La retracción de las salidas deportivas en Mendoza, la vuelta a la fase uno en Chaco y, del otro lado del océano, los festejos en Italia (tras la conquista del Nápoli), la bebé de 13 días que se convierte en la víctima más joven de coronavirus en Inglaterra, son alarmas que deben llamar a la reflexión de las autoridades sanitarias de la Ciudad de Buenos Aires. El número de contagios sigue subiendo día a día y, los mismos, están trasladándose al conurbano por circulación en el transporte público. 

La medida de salir a hacer deporte con número de documento, no es número suficiente para frenar los contagios en una cuarentena, que fue levantada por el Jefe de Gobierno de la Ciudad.  Los barrios vulnerables de la Capital, por su organización social y sentido de responsabilidad, son los barrios que están presentando menos nuevos contagios, sin embargo, los barrios del lado oeste y sur capitalinos son los que presentan mayor número de nuevos casos. 
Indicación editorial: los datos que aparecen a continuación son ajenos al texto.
(* ===== verification/NodeResult.v ===== *)
(** Pending node results (crates/stateknot-core/src/node_result.rs): digested state
    updates and terminal outputs, the waits a node registers, the bindings to the
    model and tool invocations it consumed, and the result record from its intent
    to the committed, restored value.

    The records shared with the barrier are those of [Barrier.v], here with the
    request of an interrupt, the bindings and the join made concrete.  A payload
    is the value of its bounded JSON.  The canonical encoder and SHA-256 are
    parameters. *)

From Stdlib Require Import ZArith Lia List.
From stdpp Require Import prelude.
From S2P Require Import Prelude Ordered Json Scope BoundedJson Content Time Capability Checkpoint Graph Run Lease Journal Wait Barrier Model Tool ModelRequest ToolInvocation ToolInvocationLaws NodeAttempt ChildRun ChildBudget ChildJoin ModelRuntime ModelInvocation ModelInvocationLaws.

Open Scope Z_scope.
Import Timestamp(Timestamp).

Module NodeResults.
Import Content Capability.

Definition UPDATE_DIGEST_DOMAIN : bytes := bytes_of "stateknot-node-state-update-v1" ++ [0].
Definition TERMINAL_DIGEST_DOMAIN : bytes := bytes_of "stateknot-node-terminal-output-v1" ++ [0].
Definition INTENT_DIGEST_DOMAIN : bytes := bytes_of "stateknot-pending-node-result-intent-v1" ++ [0].
Definition RECORD_DIGEST_DOMAIN : bytes := bytes_of "stateknot-pending-node-result-v1" ++ [0].
Definition BINDINGS_MAX_LEN : Z := 256.

Abbreviation Activation := (NodeActivation CapabilityIdentity SchemaReference).
Abbreviation JoinHead := (ChildJoin.ChildRunJoinHead CapabilityIdentity SchemaReference).

Definition act_tenant_id (a : Activation) : TenantId := head_tenant_id (base_checkpoint a).
Definition act_run_id (a : Activation) : RunId := head_run_id (base_checkpoint a).
Definition act_base_journal (a : Activation) : JournalHead := head_journal_head (base_checkpoint a).

(** * Errors *)

Inductive PendingNodeResultIntegrityError :=
| PayloadCanonicalization (source : CanonicalJsonError)
| ResultSerialization.

(** [NodeStateUpdateError] and [NodeTerminalOutputError]. *)
Inductive NodePayloadError :=
| PayloadIntegrity (source : PendingNodeResultIntegrityError)
| PayloadDigestMismatch.

Inductive NodeInvocationBindingKind := BModel | BTool.
Definition binding_rank (k : NodeInvocationBindingKind) : Z := match k with BModel => 0 | BTool => 1 end.
#[global] Instance NodeInvocationBindingKind_ord : RustOrd NodeInvocationBindingKind.
Proof. apply (ord_via binding_rank). by intros [] []. Defined.

Inductive NodeInvocationBindingError :=
| ModelNotConsumable (actual : ModelInvocations.ModelInvocationStatus)
| ToolNotConsumable (actual : ToolInvocations.ToolInvocationStatus)
| BindingTenantMismatch
| BindingRunMismatch
| BindingJournalNotAfterBase
| BindingClockRegression_.

Inductive NodeInvocationBindingsError :=
| BindingsTooMany (maximum actual : Z)
| BindingsDuplicate (kind : NodeInvocationBindingKind) (id : Z)
| ActivationMismatch.

Inductive PendingNodeResultIntentError :=
| ChildJoinScope
| IntentBindings (source : NodeInvocationBindingsError)
| IntentIntegrity (source : PendingNodeResultIntegrityError)
| IntentDigestMismatch.

Inductive PendingNodeResultError :=
| FenceTenantMismatch
| FenceRunMismatch
| JournalTenantMismatch
| JournalRunMismatch
| JournalNotAfterBase
| ClockRegression
| JournalNotAfterBinding
| BindingClockRegression
| ResultIntegrity (source : PendingNodeResultIntegrityError)
| ResultDigestMismatch.

(** * Invocation bindings *)

Inductive NodeInvocationBinding :=
| BindModel (act : Activation) (head : ModelInvocations.ModelInvocationHead)
| BindTool (act : Activation) (head : ToolInvocations.ToolInvocationHead).

#[global] Instance NodeInvocationBinding_eq_dec : EqDecision NodeInvocationBinding.
Proof. solve_decision. Defined.

Definition binding_kind (self : NodeInvocationBinding) : NodeInvocationBindingKind :=
  match self with BindModel _ _ => BModel | BindTool _ _ => BTool end.
Definition binding_activation (self : NodeInvocationBinding) : Activation :=
  match self with BindModel act _ | BindTool act _ => act end.
Definition binding_invocation_id (self : NodeInvocationBinding) : Z :=
  match self with BindModel _ head => ModelInvocations.ih_invocation_id head | BindTool _ head => ToolInvocations.ih_invocation_id head end.
Definition binding_journal_head (self : NodeInvocationBinding) : JournalHead :=
  match self with BindModel _ head => ModelInvocations.ih_journal_head head | BindTool _ head => ToolInvocations.ih_journal_head head end.
Definition binding_key (self : NodeInvocationBinding) : NodeInvocationBindingKind * Z := (binding_kind self, binding_invocation_id self).

Definition validate_binding_scope (act : Activation) (tenant : TenantId) (run : RunId) (journal : JournalHead)
  : result NodeInvocationBindingError unit :=
  if negb (bool_decide (tenant = act_tenant_id act)) || negb (bool_decide (jh_tenant_id journal = act_tenant_id act))
  then Err BindingTenantMismatch else
  if negb (bool_decide (run = act_run_id act)) || negb (bool_decide (jh_run_id journal = act_run_id act)) then Err BindingRunMismatch else
  let base := act_base_journal act in
  if jh_sequence journal <=? jh_sequence base then Err BindingJournalNotAfterBase else
  if jh_recorded_at journal <? jh_recorded_at base then Err BindingClockRegression_ else Ok tt.

Definition restore_model (act : Activation) (head : ModelInvocations.ModelInvocationHead) : result NodeInvocationBindingError NodeInvocationBinding :=
  match ModelInvocations.ih_status head with
  | ModelInvocations.Committed_ | ModelInvocations.Failed_ =>
      _ ← validate_binding_scope act (ModelInvocations.ih_tenant_id head) (ModelInvocations.ih_run_id head) (ModelInvocations.ih_journal_head head);
      Ok (BindModel act head)
  | status => Err (ModelNotConsumable status)
  end.

Definition restore_tool (act : Activation) (head : ToolInvocations.ToolInvocationHead) : result NodeInvocationBindingError NodeInvocationBinding :=
  match ToolInvocations.ih_status head with
  | ToolInvocations.Committed_ | ToolInvocations.Failed_ =>
      _ ← validate_binding_scope act (ToolInvocations.ih_tenant_id head) (ToolInvocations.ih_run_id head) (ToolInvocations.ih_journal_head head);
      Ok (BindTool act head)
  | status => Err (ToolNotConsumable status)
  end.
Lemma acting_windows_exact_witness :
  forall now w, load_active_skill_acting_window hash db1 tenant 21 now = Ok w <-> w = w0 /\ now < 60001000 /\ revocations db1 !! (tenant, 21) = None.
Proof.
  assert (Hs : forall (w : SkillActingWindow) b, to_vec w = Some b -> from_slice b = Some w).
  { intros w b Hb. unfold to_vec, encode_window in Hb. destruct (decide (w = w0)) as [->|]; [| done]. by injection Hb as <-. }
  assert (Hl : forall b, length (hash b) = DIGEST_LEN).
  { intros b. unfold hash. rewrite length_take, length_app, length_replicate. unfold DIGEST_LEN. lia. }
  destruct (acting_windows_exact hash Hl Hs db1 demo_reachable) as [H _].
  assert (Hrow : exists row, windows db1 !! (tenant, 21) = Some row /\ decode_window hash row = Ok w0).
  { exists (window_row hash w0 (unwrap [] (subject_digest (E := StoreError) hash subject_)) [7]). split; vm_compute; reflexivity. }
  destruct Hrow as (row & Hrow & Hd). destruct (H _ _ Hrow) as (w' & Hst & Hex). assert (w' = w0) as -> by (pose proof (st_decodes _ _ _ _ _ Hst); congruence).
  exact Hex.
Defined.
End Demo.
End AuthorizationLaws.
La capacidad de las terapias intensivas en CABA ya alcanza el 60% y los números de internados que requieren mayor cuidado aumentan conforme las temperaturas bajan. 

El cambio de actitud presentado por el Jefe de Gobierno Larreta en los días posteriores a la última conferencia de prensa, mostrándose como un opositor y no como un mandatario con responsabilidades de gobierno, al igual que su Ministro de Salud que hablo de “85 días sin soluciones” muestran un retroceso en la visión conjunta (Nación, Provincia y Ciudad) para atacar la pandemia en la zona AMBA. 
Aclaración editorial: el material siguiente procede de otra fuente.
(** [retry_advice]; the static delay of 100 ms. *)
Definition reconcile_retry_advice (self : ToolReconciliationAttemptExecutionError) : RetryAdvice :=
  match self with
  | RProbe f => retry_advice f
  | RStore source => if is_retryable source then SafeAfter 100 else Never
  | RCommitError source =>
      match re_source source with RCommit (CommitStore store) => if is_retryable store then SafeAfter 100 else Never | _ => Never end
  | _ => Never
  end.
End Tools.
Arguments ToolAttemptHandoff : clear implicits.
Arguments ToolTerminalCommitHandoff : clear implicits.
Arguments ToolTerminalEvidence : clear implicits.
Arguments ToolAttemptExecutionError : clear implicits.
Arguments ToolTerminalCommitError : clear implicits.
Arguments ToolReconciliationHandoff : clear implicits.
Arguments ToolReconciliationCommitError : clear implicits.
Arguments ToolReconciliationAttemptExecutionError : clear implicits.
Arguments ToolAttemptOutcome : clear implicits.

(** * Providers *)

Record ToolProvider (W Details : Type) := mkToolProvider {
  tp_descriptor : ToolDescriptor;
  tp_supports_reconciliation : bool;
  tp_call : ToolContext -> ToolInput -> W -> Race (result (ToolError Details) ToolResult) * W;
  tp_reconcile : ToolReconciliationContext -> ToolInput -> W -> Race (result (Failure Details) (ToolReconciliationObservation Details)) * W
}.
Arguments tp_descriptor {W Details} t.
Arguments tp_supports_reconciliation {W Details} t.
Arguments tp_call {W Details} t.
Arguments tp_reconcile {W Details} t.
Arguments mkToolProvider {W Details} tp_descriptor tp_supports_reconciliation tp_call tp_reconcile.

Section Execution.
Context {W Details ModelInv ModelHead ModelStep ModelEv : Type}.
Context `{Env_ : !Env W Details (ToolInvocation Details) ToolInvocationHead (ToolInvocationTransition Details) ModelInv ModelHead ModelStep ModelEv}.
Context `{!Canonical IntentDigestWire}.
Variable sha256 : bytes -> bytes.
Variable opts : DurableInvocationExecutorOptions.
Variable event_payload : EventPayload.
(** [schemas.validate_bounded]. *)
Variable validate_bounded : SchemaReference -> BoundedJson -> bool.
Variable tools : Registry ToolDescriptor (ToolProvider W Details).

Abbreviation X := (M W).
Abbreviation InvT := (ToolInvocation Details).
Abbreviation Fault := (ToolAttemptExecutionError Details).
Abbreviation RFault := (ToolReconciliationAttemptExecutionError Details).

Definition resolve_tool (d : ToolDescriptor) : result ToolProviderRegistryError (ToolProvider W Details) := tool_resolve tp_descriptor tools d.

Definition supports_tool_reconciliation (d : ToolDescriptor) : result ToolProviderRegistryError bool :=
  provider ← resolve_tool d; Ok (tp_supports_reconciliation provider).

(** ** Contexts *)

Definition validate_tool_run_provenance (p : AgentResultProvenance CapabilityIdentity) (fence : RunFence) : result Fault unit :=
  if negb (bool_decide (tenant_id p = RunLease.tenant_id fence)) || negb (bool_decide (run_id p = RunLease.run_id fence))
  then Err TRunProvenanceMismatch else Ok tt.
El jefe comunal, tras someterse a dos hisopados par coronavirus, deberá tomar una decisión en las próximas horas. Una muy parecida a la que tuvo que tomar el Primer Ministro inglés Boris Johnson, cuando fue diagnosticado con COVID: el retroceso de la flexibilización o dejar que su territorio se convierta en el nuevo New York. La medida no admite medias tintas: o abraza el tándem Trump, Bolsonaro, Piñera que tantos cadáveres ha dejado en el continente o se pone a trabajar seriamente junto a Kicillof y el Presidente Fernández para seguir teniendo el número porcentual de víctimas más bajo de América. Es una cuestión de prioridades. O la gente o el poder concentrado.  
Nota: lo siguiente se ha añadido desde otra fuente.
(** An accepted event takes the next number, so there are only boundedly many. *)
Lemma live_push float_text parser a d q es e s :
  live float_text parser a d q es s -> event_wf e ->
  (Events.push float_text parser s e).2 <> Err Panic /\
  ((Events.push float_text parser s e).2 = Ok tt ->
   live float_text parser a d q (es ++ [e]) (Events.push float_text parser s e).1 /\ Z.of_nat (length es) < Events.MAX_EVENTS_PER_ATTEMPT).
Proof.
  intros (Hes & Hn & Hp & Hs) He. unfold Events.push. rewrite Hp. destruct (Events.acc_response s) as [r|] eqn:Er; simpl; [by split |].
  destruct Hs as [Has|(r & Hr & _)]; [| congruence]. pose proof (try_push_safe _ _ _ _ _ _ _ _ Has He) as Hsafe.
  destruct (Events.try_push float_text parser s e) as [s'|err] eqn:Et; simpl; [| split; [congruence | done]]. split; [done |]. intros _.
  assert (Hlt : Z.of_nat (length es) < Events.MAX_EVENTS_PER_ATTEMPT).
  { rewrite <- (as_seq _ _ _ _ _ _ _ Has). pose proof Et as Et'. unfold Events.try_push in Et'. do 2 (case_match; [done |]). bools. destruct He as [He _]. unfold Events.event_new in He.
    destruct (Z.leb_spec Events.MAX_EVENTS_PER_ATTEMPT (Events.ev_sequence e)); [done | lia]. }
  split; [| done]. assert (Hes' : Forall event_wf (es ++ [e])) by (apply Forall_app; split; [done | by apply Forall_singleton]).
  destruct (is_completed (Events.ev_kind e)) eqn:Ec.
  - destruct (completed_assembles _ _ _ _ _ _ _ _ _ Has Ec Et) as (r & R1 & R2 & R3 & R4 & _). split_and!; [done | done | done | right; by exists r].
  - pose proof (step_assembles _ _ _ _ _ _ _ _ _ Has He Ec Et) as Has'. split_and!; [done | exact (as_events _ _ _ _ _ _ _ Has') | by destruct Has' as [(_ & _ & _ & ? & _) _ _ _ _] | by left].
Qed.

Lemma live_finish float_text parser a d q es s r :
  live float_text parser a d q es s -> Events.finish s = Ok r -> assembled float_text parser d q (Events.ev_kind <$> es) r.
Proof.
  intros (_ & _ & Hp & Hs). unfold Events.finish. rewrite Hp. destruct Hs as [[(_ & _ & _ & _ & ->) _ _ _ _]|(r' & -> & ?)]; [done |]. by intros [= <-].
Qed.

Section Laws.
Context {W Details ToolInv ToolHead ToolStep : Type}.
Context `{Env_ : !Env W Details ToolInv ToolHead ToolStep (ModelInvocation Details) ModelInvocationHead (ModelInvocationTransition Details) Events.ModelEvent}.
Context `{!Canonical IntentDigestWire, !Canonical (ModelInvocationTransition Details), !Canonical (ModelInvocationRecordDigestWire Details)}.
Variable sha256 : bytes -> bytes.
Variable float_text : Z -> bytes.
Variable parser : bytes -> Doc * option (Z * Z).
Variable opts : DurableInvocationExecutorOptions.
Variable event_payload : EventPayload.
Variable models : Registry ModelDescriptor (ModelProvider W Details).
Variable h : ModelAttemptHandoff Details.

Abbreviation int := (intent (ho_invocation h)).
Abbreviation att := (ho_attempt_id h).

(** The options come from their constructor; the clock and the budget provider
    return timestamps, and the content of the request has been measured. *)
Variables attempts delay : Z.
Hypothesis Hattempts : 0 <= attempts.
Hypothesis Hopts : options_new attempts delay = Ok opts.
Hypothesis Hclock : forall w o, (observe w).1 = Ok o -> Timestamp.valid (observed_at o).
Hypothesis Hbudget : forall b w r, (budget_remaining b w).1 = Ok r -> Timestamp.valid (BudgetRemaining.deadline r).
Hypothesis Hcontent : is_Some (request_content_bytes (req_instructions (request int)) (req_messages (request int)) (transcript (request int))).
(** The events of a stream come from their constructor. *)
Hypothesis Hevents : forall p w e, resolve_model models (descriptor int) = Ok p -> (mp_poll p w).1 = RaceDone (Some (Ok e)) -> event_wf e.
(** A start that the store commits is the ledger's own successor. *)
Hypothesis Hstore : forall append child w event x,
  (advance_model append (head (ho_invocation h)) (StartAttempt att) child w).1 = Ok (Executor.Committed event x) ->
  exists j, advance sha256 (ho_invocation h) (StartAttempt att) j = Ok x.

(** ** Building the context *)

(** An error before anything was started. *)
Definition before_start (e : ModelAttemptExecutionError Details) : Prop := forall te, e <> MTerminal te.

Lemma model_budget_quiet remaining :
  quiet (W := W) before_start (fun _ => True) (lift_fault (validate_model_budget remaining (request int))).
Proof.
  destruct Hcontent as [n Hn]. unfold validate_model_budget. rewrite Hn. simpl. destruct (_ || _); [by apply silent_fail |]. destruct (_ <? n); [by apply silent_fail | by apply silent_ret].
Qed.

Lemma deducted_deadline remaining account r : deduct_child_budget remaining account = Ok r -> BudgetRemaining.deadline r = BudgetRemaining.deadline remaining.
Proof.
  unfold deduct_child_budget. destruct account as [account|]; [| by intros [= <-]]. destruct (existsb _ _); [done |]. intros (usage & _ & Hd)%bind_Ok.
  apply map_err_Ok in Hd. apply BudgetLaws.Capacity.deduct_cumulative_Ok in Hd as (_ & -> & _). done.
Qed.

Lemma model_prepare_quiet : quiet before_start (fun cb => mc_attempt_id cb.1 = att) (prepare_model_context h).
Proof.
  unfold prepare_model_context.
  apply (silent_bind _ (fun _ => True)); [by apply silent_query |]. intros run _.
  apply (silent_bind _ (fun _ => True)); [apply silent_lift; [done |]; intros e; unfold validate_run_provenance; destruct (_ || _); [by intros [= <-] | done] |]. intros _ _.
  apply (silent_bind _ (fun _ => True)); [by apply silent_query |]. intros account _.
  apply (silent_bind _ (fun o => Timestamp.valid (observed_at o))); [by apply silent_query |]. intros observation Ho.
  apply (silent_bind _ (fun r => Timestamp.valid (BudgetRemaining.deadline r))); [apply silent_query; [done |]; intros w r Hw; by eapply Hbudget |]. intros r0 Hr0.
  apply (silent_bind _ (fun _ => True)); [apply model_budget_quiet |]. intros _ _.
  apply (silent_bind _ (fun r => Timestamp.valid (BudgetRemaining.deadline r))).
  { apply silent_lift; [| by intros e (? & _ & ->)%map_err_Err_inv]. intros r Hd. apply map_err_Ok in Hd. by rewrite (deducted_deadline _ _ _ Hd). }
  intros remaining Hrem. apply (silent_bind _ (fun _ => True)); [apply model_budget_quiet |]. intros _ _.
  apply (silent_bind _ (fun c => mc_attempt_id c = att)).
  { eapply (silent_map_error (fun _ => True)); [| done]. apply silent_lift_fault; [by apply model_context_deadline | | done]. intros c. unfold context_new.
    destruct (_ <=? 0); [done |]. destruct (u64_max <? _); [done |]. by intros (? & _ & [= <-])%bind_Ok. }
  intros c Hc. apply (silent_bind _ (fun _ => True)); [by apply silent_ask |]. intros [cancelled now] _. destruct (stop_reason_at _ _ _); [by apply silent_fail | by apply silent_ret].
Qed.

(** ** Recovery *)

Definition recovered_as (inv : ModelInvocation Details) : Prop := intent inv = int /\ attempt_id inv = Some att.

Lemma model_check_recovered_quiet current :
  intent current = int -> quiet (W := W) before_start recovered_as (lift (check_recovered h current)).
Proof. intros Hi. unfold check_recovered. case_bool_decide; simpl; [by apply silent_ret | by apply silent_fail]. Qed.

Lemma model_recover_quiet : quiet before_start (fun o => forall inv, o = Some inv -> recovered_as inv) (recover_model_if_started h).
Proof.
  unfold recover_model_if_started. apply (silent_bind _ (fun _ => True)); [by apply silent_query |]. intros current _. case_bool_decide as Hi; simpl; [| by apply silent_fail].
  case_bool_decide; [by apply silent_ret |]. apply (silent_bind _ recovered_as); [by apply model_check_recovered_quiet |]. intros inv Hinv. apply silent_ret. by intros ? [= <-].
Qed.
Pese a la lamentable entrevista a la que se vio sometido el Presidente de la Nación, por parte de un ataque -irracional y feroz- de la conductora del noticiero de TeLeFe, Cristina Pérez, se pudieron observar algunas definiciones del mandatario: la de las salida deportivas fue una de ellas. Todos los que observamos esas imágenes nocturnas, entendimos que eso se iba a traducir en más contagios. La otra definición fue, que esta pandemia, traerá consecuencias a las que -el Estado- también deberá atender. En este caso con un ingreso universal. Pero antes de eso, se deberán salvar las vidas. Porque para reconstruir un país desbastado por un gobierno insensible, se necesita un gobierno con prioridades y, sobre todo, con gente sana para reconstruirlo.